[Exercise input]
(** * mailat Python SDKs: transport retry loop and webhook verification

    A shallow embedding of the two pieces of the SDKs that carry logic of
    their own:

    - [packages/sdk-python/mailat/client.py]: [Mailat._request],
      [Emails.send_batch], [Mailat.verify_webhook_signature] and
      [Mailat.parse_webhook_payload];
    - [sdks/python/mailat/client.py]: [Mailat.__init__], [Mailat.request]
      and [Mailat._handle_error]; [sdks/python/mailat/resources]:
      [EmailsResource.send_batch], [WebhooksResource.verify_signature] and
      [TemplatesResource.extract_variables].

    Conventions.  A Python [str] is represented by the byte string of its
    UTF-8 encoding (Rocq's [string] is a list of 8-bit characters), so
    [s.encode("utf-8")] is the identity and [b.decode("utf-8")] is UTF-8
    validation.  The separators the code searches for are ASCII, so splitting
    and replacing commute with the encoding.  A [str] with a lone surrogate
    has no UTF-8 encoding: such strings are outside this representation, and
    a statement about a [str] is about one that [encode] accepts.  Where the
    code looks at characters rather than bytes ([int()], [str.strip],
    [str.split], the regular expression of [extract_variables]) the model
    works on code points.  Python integers are [Z].  A call either returns a
    value or raises: [outcome]. *)

From stdpp Require Import base strings list gmap.
From Stdlib Require Import ZArith Lia Ascii DecimalString DecimalZ PrimFloat.

Local Open Scope string_scope.
Local Open Scope Z_scope.

(** ** Bytes *)

(** Python [bytes]. *)
Abbreviation bytes := (list Byte.byte).

Definition Z_of_byte (b : Byte.byte) : Z := Z.of_N (Byte.to_N b).

(** [s.encode("utf-8")] and [s.encode()]: the identity on the representation. *)
Definition encode (s : string) : bytes := String.list_byte_of_string s.

Fixpoint string_of_chars (l : list ascii) : string :=
  match l with
  | [] => EmptyString
  | c :: l' => String c (string_of_chars l')
  end.

(** ** SHA-256 (FIPS 180-4), the function behind [hashlib.sha256] *)

Module SHA256.

Definition w32 (x : Z) : Z := x mod 4294967296.
Definition add32 (x y : Z) : Z := w32 (x + y).
Definition rotr (n x : Z) : Z :=
  Z.lor (Z.shiftr x n) (w32 (Z.shiftl x (32 - n))).
Definition not32 (x : Z) : Z := 4294967295 - x.

Definition Ch (x y z : Z) : Z := Z.lxor (Z.land x y) (Z.land (not32 x) z).
Definition Maj (x y z : Z) : Z :=
  Z.lxor (Z.lxor (Z.land x y) (Z.land x z)) (Z.land y z).
Definition Sigma0 (x : Z) : Z := Z.lxor (Z.lxor (rotr 2 x) (rotr 13 x)) (rotr 22 x).
Definition Sigma1 (x : Z) : Z := Z.lxor (Z.lxor (rotr 6 x) (rotr 11 x)) (rotr 25 x).
Definition sigma0 (x : Z) : Z := Z.lxor (Z.lxor (rotr 7 x) (rotr 18 x)) (Z.shiftr x 3).
Definition sigma1 (x : Z) : Z := Z.lxor (Z.lxor (rotr 17 x) (rotr 19 x)) (Z.shiftr x 10).

(** The constants are fractional bits of roots of the first primes. *)
Definition is_prime (n : Z) : bool :=
  (1 <? n) && forallb (fun d => negb (n mod Z.of_nat d =? 0)) (seq 2 (Z.to_nat n - 2)).

Definition first_primes (count : nat) : list Z :=
  firstn count (List.filter is_prime (map Z.of_nat (seq 2 310))).

(** The largest [r < 2^40] with [r^k <= x], one bit at a time. *)
Definition iroot (k x : Z) : Z :=
  fold_left (fun r b => let r' := r + 2 ^ Z.of_nat b in if r' ^ k <=? x then r' else r)
            (rev (seq 0 40)) 0.

(** First 32 bits of the fractional part of the [k]-th root of [p]. *)
Definition root_fraction (k p : Z) : Z := w32 (iroot k (p * 2 ^ (32 * k))).

Definition K : list Z :=
  Eval vm_compute in map (root_fraction 3) (first_primes 64).

(** The eight working variables / chaining values. *)
Record state := St { sa : Z; sb : Z; sc : Z; sd : Z; se : Z; sf : Z; sg : Z; sh : Z }.

Definition state_of_list (l : list Z) : state :=
  St (nth 0 l 0) (nth 1 l 0) (nth 2 l 0) (nth 3 l 0)
     (nth 4 l 0) (nth 5 l 0) (nth 6 l 0) (nth 7 l 0).

Definition H0 : state :=
  Eval vm_compute in state_of_list (map (root_fraction 2) (first_primes 8)).

Definition be_bytes (n : nat) (x : Z) : list Z :=
  map (fun i => Z.shiftr x (8 * Z.of_nat i) mod 256) (rev (seq 0 n)).

Definition pad (msg : list Z) : list Z :=
  let l := Z.of_nat (length msg) in
  let k := (55 - l) mod 64 in
  msg ++ [128] ++ repeat 0 (Z.to_nat k) ++ be_bytes 8 (8 * l).

Fixpoint be_word (bs : list Z) (acc : Z) : Z :=
  match bs with
  | [] => acc
  | b :: bs' => be_word bs' (acc * 256 + b)
  end.
(** * books-api: a shallow embedding of the request pipeline

    The development follows the repository file by file:
    - [Js]           the JavaScript values and primitives the code relies on;
    - [Pg]           the store behind [config/database.js]: the table of
                     [database.sql] and the statements the repository sends;
    - [ErrorHandler] [middleware/errorHandler.js];
    - [Validation]   [middleware/validation.js];
    - [Book]         [models/Book.js];
    - [Routes]       [routes/books.js].

    Numbers are integers ([Z]): ids, counts, pages, years and timestamps are
    integers in the code, and no property below depends on a fractional
    price.  Strings are byte strings; case folding is the ASCII one. *)

From Stdlib Require Import ZArith QArith Qround Lia Ascii String.
From stdpp Require Import base option list sorting gmap strings pretty.

#[local] Set Warnings "-register-all".

Local Open Scope string_scope.
Local Open Scope Z_scope.
Local Open Scope list_scope.

(** ** JavaScript values *)

Module Js.

Inductive value :=
| VUndefined
| VNull
| VBool (b : bool)
| VNum (n : Z)
| VStr (s : string).

#[global] Instance value_eq_dec : EqDecision value.
Proof. solve_decision. Defined.

#[global] Instance value_inhabited : Inhabited value := populate VUndefined.

(** A plain object: request bodies, query strings and table rows. *)
Abbreviation obj := (gmap string value).

(** [o[k]]: a key that is not there reads as [undefined]. *)
Definition prop (o : obj) (k : string) : value := default VUndefined (o !! k).

(** Truthiness, as [if (v)], [v || d] and [!v] use it. *)
Definition truthy (v : value) : bool :=
  match v with
  | VUndefined | VNull => false
  | VBool b => b
  | VNum n => negb (n =? 0)
  | VStr s => negb (String.eqb s "")
  end.

(** [a === b] and [a !== b] on primitives. *)
Definition strict_eq (a b : value) : bool := bool_decide (a = b).
Definition strict_ne (a b : value) : bool := negb (strict_eq a b).

(** [a || b] *)
Definition or_else (a b : value) : value := if truthy a then a else b.

Definition is_upper (c : ascii) : bool :=
  let n := N_of_ascii c in ((65 <=? n) && (n <=? 90))%N.
Definition is_lower (c : ascii) : bool :=
  let n := N_of_ascii c in ((97 <=? n) && (n <=? 122))%N.
Definition lower_char (c : ascii) : ascii :=
  if is_upper c then ascii_of_N (N_of_ascii c + 32) else c.
Definition upper_char (c : ascii) : ascii :=
  if is_lower c then ascii_of_N (N_of_ascii c - 32) else c.

Fixpoint map_string (f : ascii → ascii) (s : string) : string :=
  match s with
  | EmptyString => EmptyString
  | String c s' => String (f c) (map_string f s')
  end.

(** [s.toUpperCase()] *)
Definition toUpperCase : string → string := map_string upper_char.
Definition toLowerCase : string → string := map_string lower_char.

Definition is_digit (c : ascii) : bool :=
  let n := N_of_ascii c in ((48 <=? n) && (n <=? 57))%N.
Definition digit_val (c : ascii) : Z := Z.of_N (N_of_ascii c) - 48.

(** The value of a run of decimal digits, most significant first. *)
Fixpoint digits_val (acc : Z) (s : string) : Z :=
  match s with
  | EmptyString => acc
  | String c s' => digits_val (10 * acc + digit_val c) s'
  end.

Fixpoint all_chars (p : ascii → bool) (s : string) : bool :=
  match s with
  | EmptyString => true
  | String c s' => p c && all_chars p s'
  end.

(** The longest prefix of [s] made of characters satisfying [p]. *)
Fixpoint take_while (p : ascii → bool) (s : string) : string :=
  match s with
  | EmptyString => EmptyString
  | String c s' => if p c then String c (take_while p s') else EmptyString
  end.

Fixpoint drop_while (p : ascii → bool) (s : string) : string :=
  match s with
  | EmptyString => EmptyString
  | String c s' => if p c then drop_while p s' else s
  end.

(** [parseInt(s)]: leading white space, an optional sign, then the longest
    run of digits; [None] is [NaN]. *)
Definition parseInt_str (s : string) : option Z :=
  let s1 := drop_while Ascii.is_space s in
  let '(neg, s2) :=
    match s1 with
    | String "-" r => (true, r)
    | String "+" r => (false, r)
    | _ => (false, s1)
    end in
  let ds := take_while is_digit s2 in
  match ds with
  | EmptyString => None
  | _ => Some (if neg : bool then - digits_val 0 ds else digits_val 0 ds)
  end.

Definition parseInt (v : value) : option Z :=
  match v with
  | VStr s => parseInt_str s
  | VNum n => Some n
  | _ => None
  end.

(** [parseInt(v) || d]: [NaN] and [0] are falsy. *)
Definition parseInt_or (v : value) (d : Z) : Z :=
  match parseInt v with
  | Some n => if n =? 0 then d else n
  | None => d
  end.

(** [`${v}`]: a value inside a template literal. *)
Definition interpolate (v : value) : string :=
  match v with
  | VStr s => s
  | VNum n => pretty n
  | VBool true => "true"
  | VBool false => "false"
  | VNull => "null"
  | VUndefined => "undefined"
  end.

End Js.
Export Js.

(** ** Responses and exceptions *)

Module Http.

(** A JSON document under construction: [res.json(...)] drops the keys whose
    value is [undefined] when it serialises the object. *)
Inductive json :=
| JVal (v : value)
| JRec (o : obj)
| JArr (items : list json)
| JObj (fields : list (string * json)).
(* ================================================================== *)
(** * Properties *)
(* ================================================================== *)

Example dedup_control_colon :
  _remove_duplicates [titled "Control Ultimate Edition"; titled "Control: Ultimate Edition"]
  = Ok [titled "Control Ultimate Edition"].
Proof. vm_compute. reflexivity. Qed.

Example dedup_control_short :
  _remove_duplicates [titled "Control"; titled "Control Ultimate Edition"]
  = Ok [titled "Control"; titled "Control Ultimate Edition"].
Proof. vm_compute. reflexivity. Qed.

Example dedup_punct :
  _remove_duplicates [titled "!!!"; titled "???"] = Raise ZeroDivisionError.
Proof. vm_compute. reflexivity. Qed.

(** The overlaps of the two examples: 1 and 1/3. *)
Example overlap_control_colon :
  Qeq (overlap (word_set "control ultimate edition")
               (word_set "control: ultimate edition")) (1 # 1).
Proof. vm_compute. reflexivity. Qed.

Example overlap_control_short :
  Qeq (overlap (word_set "control") (word_set "control ultimate edition")) (1 # 3).
Proof. vm_compute. reflexivity. Qed.
(** * lambda-builder: the build pipeline of [builders/main.go]

    A shallow embedding of the Go package [builders]: the configuration
    records, the resolution of build and run images, the sandbox execution,
    the pipeline [executeBuilder] with its deferred clean-ups, and the
    Dockerfile template [t1] together with the fragment of [html/template]
    that [generateDockerfile] exercises. *)

From Stdlib Require Import ZArith Ascii DecimalString DecimalZ.
From stdpp Require Import gmap strings.

Local Open Scope Z_scope.

(** ** Byte strings

    A Go [string] is a sequence of bytes; it is modelled by [string]
    (a list of 8-bit [ascii] characters). *)

Module Text.

Definition nl : string := String "010"%char "".
Definition dquote : string := String "034"%char "".

Lemma app_nil_l (s : string) : "" +:+ s = s.
Proof. reflexivity. Qed.

Lemma app_cons (a : ascii) (s t : string) :
  String a s +:+ t = String a (s +:+ t).
Proof. reflexivity. Qed.

Lemma app_nil_r (s : string) : s +:+ "" = s.
Proof. induction s as [|a s IH]; [done|]. by rewrite app_cons, IH. Qed.

Lemma app_assoc (s t u : string) : (s +:+ t) +:+ u = s +:+ t +:+ u.
Proof. induction s as [|a s IH]; [done|]. by rewrite !app_cons, IH. Qed.

Lemma app_eq_nil (s t : string) : s +:+ t = "" → s = "" ∧ t = "".
Proof. destruct s; [done|]. by rewrite app_cons. Qed.

(** [s] occurs in [t] as a contiguous run of bytes. *)
Definition contains (t s : string) : Prop :=
  ∃ pre post : string, t = pre +:+ s +:+ post.

Fixpoint containsb (t s : string) : bool :=
  String.prefix s t ||
  match t with
  | "" => false
  | String _ t' => containsb t' s
  end.

Lemma prefix_spec (s t : string) :
  String.prefix s t = true ↔ ∃ post, t = s +:+ post.
Proof.
  revert t. induction s as [|a s IH]; intros t.
  - split; [intros _; by exists t|]. by destruct t.
  - destruct t as [|b t]; simpl.
    + split; [done|]. intros [post Hp]. by rewrite app_cons in Hp.
    + destruct (ascii_dec a b) as [->|Hab].
      * rewrite IH. split; intros [post Hp]; exists post.
        -- by rewrite app_cons, Hp.
        -- rewrite app_cons in Hp. by simplify_eq.
      * split; [done|]. intros [post Hp]. rewrite app_cons in Hp. by simplify_eq.
Qed.

Lemma containsb_spec (t s : string) : containsb t s = true ↔ contains t s.
Proof.
  induction t as [|b t IH].
  - cbn [containsb]. rewrite orb_false_r, prefix_spec. split.
    + intros [post Hp]. by exists "", post.
    + intros [pre [post Hp]]. symmetry in Hp.
      apply app_eq_nil in Hp as [-> Hp]. apply app_eq_nil in Hp as [-> ->].
      by exists "".
  - cbn [containsb]. rewrite orb_true_iff, IH, prefix_spec. split.
    + intros [[post Hp]|[pre [post Hp]]].
      * by exists "", post.
      * exists (String b pre), post. by rewrite app_cons, Hp.
    + intros [[|a pre] [post Hp]].
      * left. by exists post.
      * right. rewrite app_cons in Hp. simplify_eq. by exists pre, post.
Qed.

Lemma contains_app_l (t u s : string) : contains t s → contains (t +:+ u) s.
Proof.
  intros [pre [post ->]]. exists pre, (post +:+ u). by rewrite !app_assoc.
Qed.

Lemma contains_app_r (t u s : string) : contains u s → contains (t +:+ u) s.
Proof.
  intros [pre [post ->]]. exists (t +:+ pre), post. by rewrite !app_assoc.
Qed.

Lemma contains_refl (s : string) : contains s s.
Proof. exists "", "". by rewrite app_nil_r. Qed.

(** Concatenation of a list of strings, in order. *)
Fixpoint join (l : list string) : string :=
  match l with
  | [] => ""
  | s :: l' => s +:+ join l'
  end.

Lemma join_app (l k : list string) : join (l ++ k) = join l +:+ join k.
Proof. induction l as [|s l IH]; [done|]. simpl. by rewrite IH, app_assoc. Qed.

(** The lines of a text: the runs of bytes between line breaks. *)
Definition isNl (c : ascii) : bool := bool_decide (c = "010"%char).

Fixpoint lines (s : string) : list string :=
  match s with
  | "" => [""]
  | String c s' =>
      if isNl c then "" :: lines s'
      else
        match lines s' with
        | l :: ls => String c l :: ls
        | [] => [String c ""]
        end
  end.

(** The lines that hold something. *)
Definition nonblank (ls : list string) : list string :=
  filter (λ l, l ≠ "") ls.

Fixpoint oneLine (s : string) : bool :=
  match s with
  | "" => true
  | String c s' => negb (isNl c) && oneLine s'
  end.

Lemma lines_cons (s : string) : ∃ l ls, lines s = l :: ls.
Proof.
  destruct s as [|c s]; cbn [lines]; [by eexists _, _|].
  destruct (isNl c); [by eexists _, _|]. destruct (lines s); by eexists _, _.
Qed.

Lemma lines_app_nl (s t : string) : lines (s +:+ nl +:+ t) = lines s ++ lines t.
Proof.
  induction s as [|c s IH]; [done|].
  rewrite app_cons. cbn [lines]. rewrite IH.
  destruct (isNl c); [done|]. by destruct (lines_cons s) as (l & ls & ->).
Qed.

Lemma lines_oneLine (s : string) : oneLine s = true → lines s = [s].
Proof.
  induction s as [|c s IH]; [done|].
  cbn [oneLine lines]. intros [Hc Hs]%andb_true_iff.
  apply negb_true_iff in Hc. by rewrite Hc, IH.
Qed.

Lemma oneLine_app (s t : string) : oneLine (s +:+ t) = oneLine s && oneLine t.
Proof.
  induction s as [|c s IH]; [done|].
  rewrite app_cons. cbn [oneLine]. by rewrite IH, andb_assoc.
Qed.

Lemma nonblank_app (l k : list string) : nonblank (l ++ k) = nonblank l ++ nonblank k.
Proof. apply filter_app. Qed.

Lemma nonblank_blank : nonblank [""] = [].
Proof. reflexivity. Qed.

Lemma nonblank_single (s t : string) : s ≠ "" → nonblank [s +:+ t] = [s +:+ t].
Proof.
  intros Hs. unfold nonblank. rewrite filter_cons_True; [done|].
  by intros [? _]%app_eq_nil.
Qed.

End Text.

(** ** [strconv.Itoa] and the [%d] verb: the decimal form of an [int] *)

Definition Itoa (i : Z) : string := NilZero.string_of_int (Z.to_int i).

Example Itoa_minus_one : Itoa (-1) = "-1".
Proof. reflexivity. Qed.

Example Itoa_zero : Itoa 0 = "0".
Proof. reflexivity. Qed.

Example Itoa_8080 : Itoa 8080 = "8080".
Proof. reflexivity. Qed.

(** A Go [error] is modelled by its message: [fmt.Errorf] with [%w] or
    [%s] renders the message of the wrapped error into the new one. *)
Definition error : Type := string.

(** ** The fragment of [html/template] used by [generateDockerfile]

    [generateDockerfile] imports [html/template], not [text/template]:
    every action that prints a value is rewritten by the package's
    contextual escaper before execution.  The template [t1] never opens a
    tag (its text holds no [<]), so every action sits in HTML text context
    and is piped through the ordinary HTML escaper. *)

Module Template.

(** [htmlReplacementTable] of [html/template]: the bytes that the HTML
    escaper rewrites.  NUL becomes U+FFFD (three bytes in UTF-8); every
    byte that is not listed, all bytes above 127 among them, is copied. *)
Definition htmlReplacementTable (c : ascii) : option string :=
  match c with
  | "000"%char => Some (String "239" (String "191" (String "189" "")))
  | "034"%char => Some "&#34;"
  | "&"%char => Some "&amp;"
  | "'"%char => Some "&#39;"
  | "+"%char => Some "&#43;"
  | "<"%char => Some "&lt;"
  | ">"%char => Some "&gt;"
  | _ => None
  end.

Fixpoint htmlEscaper (s : string) : string :=
  match s with
  | "" => ""
  | String c s' =>
      match htmlReplacementTable c with
      | Some repl => repl +:+ htmlEscaper s'
      | None => String c (htmlEscaper s')
      end
  end.

(** Values that reach the template: the entries of the data map are
    strings or a slice of strings; a comparison yields a boolean; a key
    that the map lacks yields the invalid value, printed [<no value>]. *)
Inductive value :=
| VString (s : string)
| VStrings (l : list string)
| VBool (b : bool)
| VNoValue.

(** The cursor [.]: the data map at top level, the current element
    inside [range]. *)
Inductive dot :=
| DotData (m : gmap string value)
| DotValue (v : value).

Inductive arg :=
| Field (name : string)          (* .name *)
| Dot                            (* . *)
| StringLit (s : string).        (* a quoted constant *)

Inductive pipeline :=
| Single (a : arg)               (* a lone operand *)
| Ne (a b : arg).                (* ne a b *)

#[warnings="-register-all"]
Inductive node :=
| TextNode (text : string)
| ActionNode (p : pipeline)
| IfNode (p : pipeline) (body : list node)
| RangeNode (p : pipeline) (body : list node).

(** Field access.  On a map a missing key is not an error under the
    default [missingkey] option: the result is the invalid value. *)
Definition evalArg (d : dot) (a : arg) : error + value :=
  match a with
  | StringLit s => inr (VString s)
  | Dot =>
      match d with
      | DotValue v => inr v
      | DotData _ => inl "unmodelled: the data map used as a value"
      end
  | Field name =>
      match d with
      | DotData m => inr (default VNoValue (m !! name))
      | DotValue _ => inl ("can't evaluate field " +:+ name)
      end
  end.

(** The builtin [eq] on two operands, as in the Go releases that have
    [os.MkdirTemp], which this package calls.  Two strings and two
    booleans compare by value.  When the kinds differ and one side is the
    invalid value the answer is [false] without an error; when both sides
    are valid the kinds are incompatible.  A slice is not comparable. *)
Definition builtin_eq (v1 v2 : value) : error + bool :=
  match v1, v2 with
  | VStrings _, _ => inl "error calling eq: uncomparable type []string"
  | VString s1, VString s2 => inr (bool_decide (s1 = s2))
  | VBool b1, VBool b2 => inr (bool_decide (b1 = b2))
  | VNoValue, VNoValue => inr true
  | VNoValue, _ | _, VNoValue => inr false
  | _, _ => inl "error calling eq: incompatible types for comparison"
  end.

(** The builtin [ne] is the negation of [eq] and forwards its error. *)
Definition builtin_ne (v1 v2 : value) : error + bool :=
  match builtin_eq v1 v2 with
  | inl e => inl e
  | inr b => inr (negb b)
  end.

Definition evalPipeline (d : dot) (p : pipeline) : error + value :=
  match p with
  | Single a => evalArg d a
  | Ne a b =>
      match evalArg d a with
      | inl e => inl e
      | inr v1 =>
          match evalArg d b with
          | inl e => inl e
          | inr v2 =>
              match builtin_ne v1 v2 with
              | inl e => inl e
              | inr t => inr (VBool t)
              end
          end
      end
  end.

(** [isTrue]: the truth of a value in [if]. *)
Definition isTrue (v : value) : bool :=
  match v with
  | VBool b => b
  | VString s => negb (bool_decide (s = ""))
  | VStrings l => negb (bool_decide (l = []))
  | VNoValue => false
  end.

(** What an escaped action writes.  Only strings are printed by [t1]. *)
Definition printValue (v : value) : error + string :=
  match v with
  | VString s => inr (htmlEscaper s)
  | VBool true => inr "true"
  | VBool false => inr "false"
  | VStrings _ => inl "unmodelled: printing a slice"
  | VNoValue => inl "unmodelled: printing the invalid value"
  end.

(** Execution writes to the output as it goes: the result is the text
    written so far, and the error that stopped execution, if any. *)
Definition output : Type := string * option error.

Definition andThen (r k : output) : output :=
  match r with
  | (o, Some e) => (o, Some e)
  | (o, None) => (o +:+ k.1, k.2)
  end.

Definition sequence (l : list output) : output := foldr andThen ("", None) l.
Example rewrite_two_occurrences_twice :
  rewriteURL
    (rewriteURL (lit "https://host/chat/completions/chat/completions"))
  = lit "https://host/invocations/invocations".
Proof. vm_compute. reflexivity. Qed.

End Idempotence.

(** * The statements at the concrete instance *)

Section Instances.

Import JsString Sample.

Lemma rewrite_first_occurrence_witness :
  exists pre post,
    endpoint ++ chat_completions = pre ++ chat_completions ++ post /\
    (forall a b, endpoint ++ chat_completions = a ++ chat_completions ++ b ->
                 List.length pre <= List.length a) /\
    rewriteURL (endpoint ++ chat_completions) = pre ++ invocations ++ post /\
    trace (snd (createDatabricksFetch network tt
                  (OfString (endpoint ++ chat_completions)) options bare))
    = [Fetch (pre ++ invocations ++ post) options].
Proof.
  apply (rewrite_first_occurrence network
           (OfString (endpoint ++ chat_completions)) options bare).
  exists endpoint, []. reflexivity.
Defined.

Lemma rewrite_absent_unchanged_witness :
  rewriteURL (endpoint ++ invocations) = endpoint ++ invocations /\
  trace (snd (createDatabricksFetch network tt
                (OfURL {| href := endpoint ++ invocations |}) options bare))
  = [Fetch (endpoint ++ invocations) options].
Proof.
  apply (rewrite_absent_unchanged network
           (OfURL {| href := endpoint ++ invocations |}) options bare).
  intros a b H.
  assert (E : includes chat_completions (endpoint ++ invocations) = true)
    by (apply JsStringFacts.includes_spec; eauto).
  vm_compute in E. discriminate E.
Defined.

(** C4, at a [Request] target: the call that goes out carries the
    rewritten URL and the second argument, here [undefined]; the
    method, the header and the body the caller put into the [Request]
    are not in it, and the call is the one a bare GET [Request] to the
    same URL gives. *)
Theorem request_fields_dropped :
  method chat_request = lit "POST" /\
  body chat_request = Some (lit "{}") /\
  createDatabricksFetch network tt (OfRequest chat_request) None bare
  = (Fulfilled 200,
     {| env := ∅; trace := [Fetch (endpoint ++ invocations) None] |}) /\
  createDatabricksFetch network tt (OfRequest chat_request) None bare
  = createDatabricksFetch network tt (OfRequest plain_request) None bare.
Proof.
  split; [reflexivity|]. split; [reflexivity|].
  split; [|reflexivity].
  rewrite createDatabricksFetch_run. vm_compute. reflexivity.
Qed.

[What to do]
Say how many lines in the entries above contain the string "fractional". Give the number by itself.

[Written solution]
3